In the instant appeal, Stone contends that McNally and Runnels require the government to prove actual loss to those defrauded by the scheme. Specifically, Stone argues that he was essentially convicted under an intangible rights theory because none of the victims he allegedly defrauded testified at trial as having actually suffered any tangible loss. Defendant's argument presumes that the government is required to prove actual loss under the mail fraud statute. This Court has already held that proof of actual injury is not an element of the offense. In United States v. Valavanis, 689 F.2d 626 (6th Cir.1982), this Court stated:

9

A conviction under the mail fraud statute does not require proof of actual injury. The elements of the crime "are (1) a scheme to defraud, and (2) the mailing of a letter, etc., for the purpose of executing the scheme. Pereira v. United States, 347 U.S. 1, 8, 74 S. Ct. 358, 362, 98 L. Ed. 435 (1954). The first element is satisfied by proof of the intent to execute a scheme to defraud; it does not require that the scheme be completed or successfully carried out.

10

Id. at 627 (emphasis in original) (citations omitted). In addition, neither McNally or Runnels require the government to prove actual injury.

11

It is clear from a reading of the indictment that Stone was not indicted and convicted under an "intangible rights" theory in violation of McNally and Runnels.
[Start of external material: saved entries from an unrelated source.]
(** Rows that are not invalidated are as they were. *)
Lemma valid_rows_same (v v' : HexView) b b' ivs : view_ok v b → view_ok v' b' →
  start_offset v' = start_offset v → size v' = size v → bytes_per_line v' = bytes_per_line v →
  has_half_cursor (mode v) = has_half_cursor (mode v') → data b' = data b →
  (∀ p, ¬ covered ivs p → region_at (regions (selection b)) p = region_at (regions (selection b')) p) →
  ∃ rows, mapM_outcome (interval_rows v' (iv_new (start_offset v') (window_end v' b'))) ivs = Ok rows ∧
    ∀ j, 0 ≤ j < window_rows v b →
      j ∉ (list_to_set (List.concat rows) ∪ rows_between 0 (as_u16 bp_height) : gset Z) →
      screen_row v b j = screen_row v' b' j.
Proof.
  intros Hv Hv' Hstart Hsize Hbpl Hhalf Hdata Hsame.
  destruct (intervals_rows_ok v' b' ivs Hv') as (rows & Hr & Hcov). exists rows. split; [done|].
  intros j Hj [Hnot H5]%not_elem_of_union. rewrite elem_of_rows_between in H5. rewrite elem_of_list_to_set in Hnot.
  change (as_u16 bp_height) with 5 in H5. apply screen_row_same; try done; [lia|].
  intros p Hp Hrow. apply Hsame. intros Hc. apply Hnot.
  assert (window_end v' b' = window_end v b) as He by (unfold window_end; by rewrite Hstart, Hsize, Hbpl, Hdata).
  rewrite <-Hrow, <-Hstart, <-Hbpl. apply Hcov; [|done]. by rewrite He, Hstart.
Qed.

(** ** The commands of drawing *)

Lemma draw_window_rows (v : HexView) b : view_ok v b → 5 ≤ snd (size v) →
  draw_window v = Ok (List.concat (screen_row v b <$> seqZ 0 (Z.max (window_rows v b) 5))).
Proof.
  intros Hv Hsize. pose proof (window_rows_bounds v b Hv).
  transitivity (draw_visible v (λ _, Ok true)); [apply draw_window_all|].
  rewrite (draw_visible_ok v b Hv _ (λ _, true)) by done. f_equal.
  by rewrite <-concat_app, <-fmap_app, seqZ_max_split by lia.
Qed.

Lemma draw_invalidated_rows (v : HexView) b (invalidated_rows : gset Z) : view_ok v b →
  5 ≤ snd (size v) → rows_between 0 5 ⊆ invalidated_rows →
  draw_visible v (row_invalidated v invalidated_rows) =
    Ok (List.concat (screen_row v b <$>
      filter (λ j, j ∈ invalidated_rows) (seqZ 0 (Z.max (window_rows v b) 5)))).
Proof.
  intros Hv Hsize Hsub. pose proof (window_bounds v b Hv) as (? & ? & ? & ? & ? & ?).
  pose proof (window_rows_bounds v b Hv) as [HR1 HR2].
  assert (∀ j, 0 ≤ j < 5 → j ∈ invalidated_rows) as Hfive.
  { intros j Hj. apply Hsub, elem_of_rows_between, Hj. }
  rewrite seqZ_max_split by lia.
  rewrite (draw_visible_ok v b Hv _ (λ j, bool_decide (j ∈ invalidated_rows))); [|done|..].
  - f_equal. rewrite filter_app, fmap_app, concat_app. f_equal.
    + apply concat_filter.
    + rewrite filter_all; [done|]. intros j Hj%elem_of_seqZ. apply Hfive. lia.
  - intros j Hj. unfold row_invalidated. rewrite offset_to_row_ok by (unfold_usize; nia). done.
  - intros j Hj. by apply bool_decide_true, Hfive.
Qed.

(** ** Claims *)

(** C11: the styles of the visible bytes, computed in one pass with a list
    of remaining regions and a stack of styles, are those of a function of one
    byte and the region that holds it: regions are coloured from their first to
    their last byte, the style is set again at the start of every line and
    reset at its end, and the caret has its own style. *)
Theorem mark_commands_reference (v : HexView) b max_size s e :
  current (buffr_collection v) = Ok b → selection_ok max_size (selection b) →
  zlen (regions (selection b)) < usize_max →
  2 ≤ bytes_per_line v → 0 ≤ s ≤ e → e ≤ usize_max →
  mark_commands v (s, e) =
    Ok ((λ i, byte_mark (has_half_cursor (mode v)) (bytes_per_line v) i
                (region_at (regions (selection b)) i)) <$> range_list s e).
Proof. apply mark_commands_spec. Qed.

(** C3: drawing a window of at least five rows that lies on the document and
    holds the main caret does not panic and ends, after at most five rows below
    the document; it queues one row after the other, and the row [j] shows the
    bytes of the document from [start_offset + j * bytes_per_line] on in
    hexadecimal and as characters, padded to full width, and beside the first
    five rows the properties of the bytes at the main caret. With fewer rows, or
    a caret below the window, drawing does not end or panics. *)
Theorem draw_shows_window (v : HexView) b : view_ok v b → 5 ≤ snd (size v) →
  let rows := Z.max (window_rows v b) 5 in
  draw_window v = Ok (List.concat (screen_row v b <$> seqZ 0 rows)) ∧
  ∀ j, 0 ≤ j < rows →
    printed (screen_row v b j) =
      row_text (bytes_per_line v)
        (zslice (start_offset v + j * bytes_per_line v)
           (Z.min (window_end v b) (start_offset v + (j + 1) * bytes_per_line v)) (rope_bytes (data b)))
        (printed (property_line (caret_bytes v b) j)).
Proof.
  intros Hv Hsize rows. pose proof (window_bounds v b Hv) as (? & ? & ? & ? & ? & ?).
  pose proof (window_rows_bounds v b Hv) as [HR1 HR2]. split.
  - by apply draw_window_rows.
  - intros j Hj. unfold screen_row. assert (0 ≤ j * bytes_per_line v) by nia.
    assert (zlen (row_positions v b j) ≤ bytes_per_line v) as Hlen.
    { unfold row_positions. rewrite zlen_range_list. lia. }
    assert ((styled_byte v b <$> row_positions v b j).*1 =
      zslice (start_offset v + j * bytes_per_line v)
        (Z.min (window_end v b) (start_offset v + (j + 1) * bytes_per_line v)) (rope_bytes (data b))) as Hb.
    { rewrite zslice_range, <-list_fmap_compose by lia. unfold row_positions. f_equal. f_equal.
      rewrite <-rope_len_bytes. lia. }
    rewrite printed_row, Hb; [done|..].
    + rewrite Hb. unfold zslice, ztake, zdrop. apply Forall_take, Forall_drop, (vo_bytes _ _ Hv).
    + by rewrite zlen_fmap.
    + rewrite zlen_fmap. unfold row_end_style. destruct (_ && _) eqn:E; [|by intros [? ?]].
      intros _. apply andb_true_iff in E as [_ E%Z.ltb_lt].
      unfold row_positions. rewrite zlen_range_list. lia.
Qed.

(** C20: drawing only invalidated rows, which always include the first five,
    queues for each of them exactly the commands that drawing the whole window
    queues for it, and nothing for the other rows of the document. *)
Theorem draw_rows_equals_draw (v : HexView) b (invalidated_rows : gset Z) : view_ok v b →
  5 ≤ snd (size v) → rows_between 0 5 ⊆ invalidated_rows →
  let rows := Z.max (window_rows v b) 5 in
  draw_window v = Ok (List.concat (screen_row v b <$> seqZ 0 rows)) ∧
  draw_visible v (row_invalidated v invalidated_rows) =
    Ok (List.concat (screen_row v b <$> filter (λ j, j ∈ invalidated_rows) (seqZ 0 rows))).
Proof.
  intros Hv Hsize Hsub rows. split; [by apply draw_window_rows|by apply draw_invalidated_rows].
Qed.

(** C21: on a terminal of at most four rows drawing the window does not end:
    the loop that draws the rest of the properties skips rows below the screen
    without counting them, and goes on until the offset overflows [usize]. *)
Theorem small_screen_never_drawn (v : HexView) b fuel : view_ok v b → snd (size v) ≤ 4 →
  start_offset v + (snd (size v) + Z.of_nat fuel) * bytes_per_line v ≤ usize_max →
  draw_window_fuel fuel v = Panic PanicFuel.
Proof. intros Hv. by apply (draw_window_out v b). Qed.

End theorems.

(** ** The theorems at concrete views *)

Definition sample_doc : bytes := (λ n, (3 * Z.of_nat n) mod 256) <$> seq 0 100.
Definition sample_buffer (sel : Selection) : @CurrentBuffer ref_rope :=
  with_selection (with_data buffer_default (ref_doc sample_doc)) sel.
Definition sample_view (height start : Z) (sel : Selection) : @HexView ref_rope :=
  mkView (with_current_buffer (sample_buffer sel)) (80, height) 16 start 0 0 (MNormal normal_new) None.

Definition two_regions : Selection := selection_of [(20, 17); (40, 90)] 0.
Definition one_cursor : Selection := selection_of [(33, 33)] 0.

(** The conditions of [view_ok] at a closed view. *)
Ltac window_ok_compute :=
  split; [reflexivity|vm_compute; done|vm_compute; done|reflexivity|vm_compute; done|vm_compute; done
         |unfold is_u8; apply (bool_decide_unpack _); vm_compute; done|selection_ok_compute].
Ltac view_ok_compute := split; [window_ok_compute|intros ? [= <-]; vm_compute; done].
The theory alleged in the indictment is that Stone defrauded certain investors of the money they had invested in the tax-shelter scheme.1 In addition, although the government was not required to prove actual loss, the trial record reveals that Stone actually received $80,000 in commissions for his participation in the scheme, money which came from investors in the scheme. Joseph Newey, one of those investors, testified that he and his partner Milo Nilson lost their investment of $13,300 and their expected tax deduction.

12

The Court finds appellant's arguments to be without merit. Accordingly, the opinion of the district court is AFFIRMED.

*

Honorable Richard F. Suhrheinrich, United States District Judge for the Eastern District of Michigan, sitting by designation

1

Count II of the indictment, which charges defendant, inter alia, with violations 18 U.S.C. Sec. 1341, provides in pertinent part:

From on or about January 1, 1977 and continuing to on or about January 18, 1978, in the Eastern District of Kentucky and elsewhere outside the Eastern District of Kentucky,

EDWIN DRIGGERS

ROY K. CORNELIUS

and

MARVIN STONE

did devise and intend to devise a scheme and artifice to defraud and obtain money by means of fraud and fraudulent pretenses, representations, and promises from certain individuals who formed limited partnerships for the purpose of investing in tax shelter programs, said partnerships being known as:

Birch Associates

Spruce Associates

Hickory Associates

well knowing at the time that the pretenses, representations, and promises would be and were false and fraudulent when made and which scheme and artifice so devised and intended to be devised by said defendants was as follows.... (Emphasis added.)